29 Apr 2015

KARENA CUKAI DILEPASKAN DAN BUKAN DIPERTAHANKAN (Bagian 2)



KARENA CUKAI DILEPASKAN DAN BUKAN DIPERTAHANKAN
(Bagian 2)
Oleh: Sunaryo*



Pertanyaan yang muncul manakala anda membaca tulisan pertama adalah: apa sih yang melandasi alasan DJBC tidak mempertahankan?

Mari penulis membuka berbagai kejadian yang menjadikan penulis memberanikan open di media pribadi ini. Kekurang care-an terhadap bidang ini menjadikan banyak kebijakan tidak berjalan sesuai dengan yang diharapkan undang undang.

Yang Pertama terkait ekstensifikasi cukai. Kebijakan ini pada akhirnya terlepas dari bea dan cukai. Kalau ada orang yang paling “mengen”,-bahasa inggris banyumas-an, adalah penulis. Pertama secara Undang undang jelas dalam Pasal 3B UU Nomor 39 tahun 2007,“segala sesuatu yang terkait dengan barang kena cukai maka pelaksanaannya ada dalam kewenangan DJBC.”

Maaf kalau dalam undang Undang cukai, singkatan DJBC itu adalah Direktorat Jenderal Bea dan Cukai. Bukan sebegaimana sekarang ketika batu akik merebak: Dibelain Jualan Batu Cincin (DJBC)

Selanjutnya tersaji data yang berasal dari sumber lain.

(* ===== verification/Evaluator.v ===== *)
(** Goal evaluation (goal_evaluator.py, evaluator_registry.py): the criterion
    rules, the registry of domain evaluators, typed criteria.

    A rule is an interface, since programs register their own; the built-in
    rules are its instances.  The facts are only read. *)
From S2P Require Import Prelude Enums PyValue Goals.

Inductive GoalEvaluationStatus : Type := EV_SUCCEEDED | EV_FAILED | EV_PARTIAL | EV_BLOCKED | EV_UNKNOWN.
Definition GoalEvaluationStatus_value (s : GoalEvaluationStatus) : string :=
  match s with
  | EV_SUCCEEDED => "succeeded" | EV_FAILED => "failed" | EV_PARTIAL => "partial" | EV_BLOCKED => "blocked"
  | EV_UNKNOWN => "unknown"
  end.
#[export] Instance GoalEvaluationStatus_eq_dec : EqDecision GoalEvaluationStatus.
Proof. solve_decision. Defined.

Record GoalEvaluation := {
  ge_status : GoalEvaluationStatus;
  ge_satisfied : list string;
  ge_unsatisfied : list string;
  ge_evidence : dict pyval;
  ge_explanation : string;
}.

Record CriterionEvaluation := {
  ce_criterion : string;
  ce_matched : bool;
  ce_status : GoalEvaluationStatus;
  ce_evidence : dict pyval;
  ce_explanation : string;
}.
Definition satisfied (e : CriterionEvaluation) : bool := bool_decide (ce_status e = EV_SUCCEEDED).
Definition failed (e : CriterionEvaluation) : bool := bool_decide (ce_status e = EV_FAILED).

Definition matched_with (st : GoalEvaluationStatus) (c : string) (ev : dict pyval) (why : string) :
    CriterionEvaluation :=
  {| ce_criterion := c; ce_matched := true; ce_status := st; ce_evidence := ev; ce_explanation := why |}.
(** [_satisfied], [_failed], [_unknown] *)
Definition ev_satisfied : string -> dict pyval -> string -> CriterionEvaluation := matched_with EV_SUCCEEDED.
Definition ev_failed : string -> dict pyval -> string -> CriterionEvaluation := matched_with EV_FAILED.
Definition ev_unknown : string -> dict pyval -> string -> CriterionEvaluation := matched_with EV_UNKNOWN.
Definition unmatched (c why : string) : CriterionEvaluation :=
  {| ce_criterion := c; ce_matched := false; ce_status := EV_UNKNOWN; ce_evidence := []; ce_explanation := why |}.
Lemma applies_to_keeps g uses who tool : keeps log_extends (applies_to g uses who tool).
Proof. unfold applies_to. keeps_auto. Qed.
Lemma find_grant_keeps i gs uses who tool : keeps log_extends (find_grant i gs uses who tool).
Proof.
revert i. induction gs as [|g gs IH]; intros i; simpl; [keeps_auto|].
apply keeps_bind; [apply _|apply applies_to_keeps|]. intros []; [keeps_auto|apply IH].
Qed.
Lemma matching_grant_keeps e uses tool : keeps log_extends (matching_grant e uses tool).
Proof. unfold matching_grant. destruct (principal e); [|keeps_auto]. destruct (String.eqb _ _); [keeps_auto|apply find_grant_keeps]. Qed.
Lemma decide_step_keeps e uses step : keeps log_extends (decide_step e uses step).
Proof.
unfold decide_step. apply keeps_bind; [apply _|keeps_auto|]. intros [r|]; [keeps_auto|].
destruct (perms_meet _ _); [keeps_auto|]. apply keeps_bind; [apply _|apply matching_grant_keeps|].
intros [[i g]|]; keeps_auto.
Qed.
End policy.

Oleh karenanya apapun yang terkait pengaturan barang kena cukai termasuk besaran tarif pun dan penambahannya itu DJBC. Tapi kembali. Ada istilah arab,”kalamul malik, malikul kalam” bahasa indonesianya, “omongan raja adalah rajanya omongan Dengan demikian ketika perintah Ekstensifikasi diserahkan ke Institusi lain maka penulis ya Oks saja. Menjadi garis kebijakan pimpinan. Nyatanya?

Mari kami sampaikan sekelumit bagaimana upaya temen temen yang berkutat di bidang cukai dalam menyusun strategi ekstensifikasi. Semua perangkat hukum semua pasal dalam UU cukai sudah disiapkan sekiranya barang yang direkomendasi diajukan. Dari 13 calon barang kena cukai yang dibahas tersaring menjadi tiga barang. Cara menyaringnya itu ilmiah. Kalau bahasa metodologi yang sering dipapai anak anak bikin skripsi atau thesis: menggunakan skala lingkert terus diboboti dari semua aspek yang menjadi pertimbangan.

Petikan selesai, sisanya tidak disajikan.